» Work item
Starting at the top of the listing below, copy each line exactly, stopping after the line that contains "s l) (l :: ls))".

» Provided records
----
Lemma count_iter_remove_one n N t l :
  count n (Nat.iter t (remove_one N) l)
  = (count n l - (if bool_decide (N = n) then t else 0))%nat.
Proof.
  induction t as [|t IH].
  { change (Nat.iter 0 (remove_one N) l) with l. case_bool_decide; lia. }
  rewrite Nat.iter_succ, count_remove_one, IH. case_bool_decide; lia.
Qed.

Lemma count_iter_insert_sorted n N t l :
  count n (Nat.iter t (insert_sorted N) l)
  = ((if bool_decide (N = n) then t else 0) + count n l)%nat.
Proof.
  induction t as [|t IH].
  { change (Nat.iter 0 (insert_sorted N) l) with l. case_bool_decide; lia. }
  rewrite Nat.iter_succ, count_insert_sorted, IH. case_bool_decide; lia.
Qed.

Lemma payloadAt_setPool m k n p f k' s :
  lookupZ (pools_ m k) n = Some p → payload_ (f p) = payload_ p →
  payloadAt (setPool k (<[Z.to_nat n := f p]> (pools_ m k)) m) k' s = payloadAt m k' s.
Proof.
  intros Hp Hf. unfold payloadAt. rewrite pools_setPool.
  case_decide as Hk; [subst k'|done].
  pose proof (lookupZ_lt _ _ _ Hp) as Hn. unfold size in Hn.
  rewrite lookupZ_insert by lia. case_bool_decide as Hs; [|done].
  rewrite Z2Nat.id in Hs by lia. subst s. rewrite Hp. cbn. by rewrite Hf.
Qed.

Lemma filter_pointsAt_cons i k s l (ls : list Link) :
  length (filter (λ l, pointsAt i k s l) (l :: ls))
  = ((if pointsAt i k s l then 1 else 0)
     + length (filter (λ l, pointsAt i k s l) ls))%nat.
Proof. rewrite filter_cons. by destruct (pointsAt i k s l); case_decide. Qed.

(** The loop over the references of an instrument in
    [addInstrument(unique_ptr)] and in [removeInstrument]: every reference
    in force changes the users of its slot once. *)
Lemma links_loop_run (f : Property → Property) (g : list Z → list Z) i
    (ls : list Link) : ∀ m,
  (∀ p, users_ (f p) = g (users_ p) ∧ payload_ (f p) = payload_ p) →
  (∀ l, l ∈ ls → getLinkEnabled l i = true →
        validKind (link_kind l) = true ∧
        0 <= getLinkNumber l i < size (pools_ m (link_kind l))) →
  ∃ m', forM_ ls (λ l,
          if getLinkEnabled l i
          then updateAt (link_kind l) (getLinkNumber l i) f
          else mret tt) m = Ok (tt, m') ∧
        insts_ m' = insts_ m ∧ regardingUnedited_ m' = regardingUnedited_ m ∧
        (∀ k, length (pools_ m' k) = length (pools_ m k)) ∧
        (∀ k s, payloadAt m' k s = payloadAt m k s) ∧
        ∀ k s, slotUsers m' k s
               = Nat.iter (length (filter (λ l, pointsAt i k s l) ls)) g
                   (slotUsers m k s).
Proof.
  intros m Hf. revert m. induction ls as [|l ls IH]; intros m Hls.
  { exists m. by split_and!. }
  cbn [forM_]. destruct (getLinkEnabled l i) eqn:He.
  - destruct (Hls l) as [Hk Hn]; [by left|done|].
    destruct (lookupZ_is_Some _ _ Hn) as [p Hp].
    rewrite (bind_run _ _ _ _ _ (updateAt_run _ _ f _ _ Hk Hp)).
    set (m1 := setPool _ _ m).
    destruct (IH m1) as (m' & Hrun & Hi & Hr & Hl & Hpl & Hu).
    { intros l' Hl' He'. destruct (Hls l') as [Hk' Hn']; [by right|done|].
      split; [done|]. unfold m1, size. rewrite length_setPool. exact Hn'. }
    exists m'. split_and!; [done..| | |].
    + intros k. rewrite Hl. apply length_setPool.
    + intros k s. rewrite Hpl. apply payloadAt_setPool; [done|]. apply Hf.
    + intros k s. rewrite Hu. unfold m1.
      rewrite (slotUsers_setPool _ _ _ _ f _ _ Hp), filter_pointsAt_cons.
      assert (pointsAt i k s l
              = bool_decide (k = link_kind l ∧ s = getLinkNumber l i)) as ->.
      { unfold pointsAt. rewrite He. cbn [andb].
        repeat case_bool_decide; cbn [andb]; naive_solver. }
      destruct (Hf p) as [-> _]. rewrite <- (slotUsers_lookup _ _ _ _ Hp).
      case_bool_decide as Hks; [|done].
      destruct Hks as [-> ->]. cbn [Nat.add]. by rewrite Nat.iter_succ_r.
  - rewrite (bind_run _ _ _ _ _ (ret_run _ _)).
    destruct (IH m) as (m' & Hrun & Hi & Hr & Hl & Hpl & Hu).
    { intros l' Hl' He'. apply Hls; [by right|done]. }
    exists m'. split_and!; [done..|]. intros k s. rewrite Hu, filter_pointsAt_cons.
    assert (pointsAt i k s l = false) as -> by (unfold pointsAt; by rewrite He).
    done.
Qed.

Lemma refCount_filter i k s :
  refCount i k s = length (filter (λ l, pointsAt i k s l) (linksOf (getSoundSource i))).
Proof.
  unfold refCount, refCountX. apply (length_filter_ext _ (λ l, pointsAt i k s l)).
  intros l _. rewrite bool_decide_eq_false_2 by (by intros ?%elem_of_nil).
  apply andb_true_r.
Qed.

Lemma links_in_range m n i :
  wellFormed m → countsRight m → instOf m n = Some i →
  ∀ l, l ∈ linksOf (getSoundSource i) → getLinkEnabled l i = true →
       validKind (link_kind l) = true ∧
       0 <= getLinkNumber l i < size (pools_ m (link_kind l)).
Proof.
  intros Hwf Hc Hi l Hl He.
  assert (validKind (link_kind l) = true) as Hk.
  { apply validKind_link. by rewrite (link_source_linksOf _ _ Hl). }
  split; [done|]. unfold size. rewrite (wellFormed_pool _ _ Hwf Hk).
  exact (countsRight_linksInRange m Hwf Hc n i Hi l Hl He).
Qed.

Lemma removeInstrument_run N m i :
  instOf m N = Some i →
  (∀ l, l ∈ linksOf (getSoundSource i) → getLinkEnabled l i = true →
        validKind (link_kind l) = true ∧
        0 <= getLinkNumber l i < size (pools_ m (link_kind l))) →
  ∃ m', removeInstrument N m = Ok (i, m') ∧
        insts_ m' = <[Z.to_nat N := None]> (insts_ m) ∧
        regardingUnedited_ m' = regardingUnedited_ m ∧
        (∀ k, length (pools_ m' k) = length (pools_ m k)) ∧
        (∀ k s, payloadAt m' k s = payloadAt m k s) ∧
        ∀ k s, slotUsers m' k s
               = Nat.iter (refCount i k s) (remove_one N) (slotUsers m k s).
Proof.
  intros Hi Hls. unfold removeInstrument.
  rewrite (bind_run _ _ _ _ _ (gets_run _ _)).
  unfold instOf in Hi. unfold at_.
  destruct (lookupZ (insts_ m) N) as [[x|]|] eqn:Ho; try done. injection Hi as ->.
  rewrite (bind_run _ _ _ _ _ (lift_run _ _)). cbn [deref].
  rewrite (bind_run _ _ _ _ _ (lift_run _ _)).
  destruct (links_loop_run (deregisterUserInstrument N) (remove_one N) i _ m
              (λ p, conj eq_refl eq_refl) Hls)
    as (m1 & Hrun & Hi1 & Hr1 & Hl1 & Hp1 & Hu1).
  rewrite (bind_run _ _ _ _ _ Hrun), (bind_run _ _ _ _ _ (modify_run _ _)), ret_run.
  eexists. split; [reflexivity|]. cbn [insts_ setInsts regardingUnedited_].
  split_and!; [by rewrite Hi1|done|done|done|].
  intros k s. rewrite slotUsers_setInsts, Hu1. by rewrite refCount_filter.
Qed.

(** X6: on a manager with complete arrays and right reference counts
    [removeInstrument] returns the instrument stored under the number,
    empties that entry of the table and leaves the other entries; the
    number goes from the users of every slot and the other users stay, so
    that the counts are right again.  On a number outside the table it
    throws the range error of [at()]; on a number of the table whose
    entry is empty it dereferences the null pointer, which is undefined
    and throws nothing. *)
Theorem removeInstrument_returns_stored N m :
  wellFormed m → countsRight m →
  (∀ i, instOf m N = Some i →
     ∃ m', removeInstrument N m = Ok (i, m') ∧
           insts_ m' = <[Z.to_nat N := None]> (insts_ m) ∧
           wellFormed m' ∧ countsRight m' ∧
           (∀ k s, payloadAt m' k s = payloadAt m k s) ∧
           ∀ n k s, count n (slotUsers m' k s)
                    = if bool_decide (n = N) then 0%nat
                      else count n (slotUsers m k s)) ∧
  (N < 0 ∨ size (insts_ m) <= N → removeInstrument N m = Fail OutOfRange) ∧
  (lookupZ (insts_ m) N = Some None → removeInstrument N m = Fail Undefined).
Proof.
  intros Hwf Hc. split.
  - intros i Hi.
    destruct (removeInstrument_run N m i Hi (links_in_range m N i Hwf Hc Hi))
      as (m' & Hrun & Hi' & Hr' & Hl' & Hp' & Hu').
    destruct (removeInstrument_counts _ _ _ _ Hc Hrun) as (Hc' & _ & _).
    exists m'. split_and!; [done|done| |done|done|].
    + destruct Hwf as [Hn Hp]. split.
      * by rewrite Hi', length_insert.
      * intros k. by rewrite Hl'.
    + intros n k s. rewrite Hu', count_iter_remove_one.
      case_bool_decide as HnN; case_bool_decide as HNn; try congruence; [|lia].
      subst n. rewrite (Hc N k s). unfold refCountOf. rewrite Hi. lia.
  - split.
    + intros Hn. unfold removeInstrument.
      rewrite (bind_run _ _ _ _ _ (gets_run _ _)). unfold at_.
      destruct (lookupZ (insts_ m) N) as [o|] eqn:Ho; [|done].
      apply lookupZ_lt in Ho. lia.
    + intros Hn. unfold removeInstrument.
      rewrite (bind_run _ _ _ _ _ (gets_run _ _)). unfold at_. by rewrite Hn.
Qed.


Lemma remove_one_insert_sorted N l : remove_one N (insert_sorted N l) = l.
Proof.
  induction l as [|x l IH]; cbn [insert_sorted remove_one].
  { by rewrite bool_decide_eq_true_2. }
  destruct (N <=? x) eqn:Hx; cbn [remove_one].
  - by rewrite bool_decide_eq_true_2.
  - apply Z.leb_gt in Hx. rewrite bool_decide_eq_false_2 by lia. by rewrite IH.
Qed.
----
» Response
Lemma count_iter_remove_one n N t l :
  count n (Nat.iter t (remove_one N) l)
  = (count n l - (if bool_decide (N = n) then t else 0))%nat.
Proof.
  induction t as [|t IH].
  { change (Nat.iter 0 (remove_one N) l) with l. case_bool_decide; lia. }
  rewrite Nat.iter_succ, count_remove_one, IH. case_bool_decide; lia.
Qed.

Lemma count_iter_insert_sorted n N t l :
  count n (Nat.iter t (insert_sorted N) l)
  = ((if bool_decide (N = n) then t else 0) + count n l)%nat.
Proof.
  induction t as [|t IH].
  { change (Nat.iter 0 (insert_sorted N) l) with l. case_bool_decide; lia. }
  rewrite Nat.iter_succ, count_insert_sorted, IH. case_bool_decide; lia.
Qed.

Lemma payloadAt_setPool m k n p f k' s :
  lookupZ (pools_ m k) n = Some p → payload_ (f p) = payload_ p →
  payloadAt (setPool k (<[Z.to_nat n := f p]> (pools_ m k)) m) k' s = payloadAt m k' s.
Proof.
  intros Hp Hf. unfold payloadAt. rewrite pools_setPool.
  case_decide as Hk; [subst k'|done].
  pose proof (lookupZ_lt _ _ _ Hp) as Hn. unfold size in Hn.
  rewrite lookupZ_insert by lia. case_bool_decide as Hs; [|done].
  rewrite Z2Nat.id in Hs by lia. subst s. rewrite Hp. cbn. by rewrite Hf.
Qed.

Lemma filter_pointsAt_cons i k s l (ls : list Link) :
  length (filter (λ l, pointsAt i k s l) (l :: ls))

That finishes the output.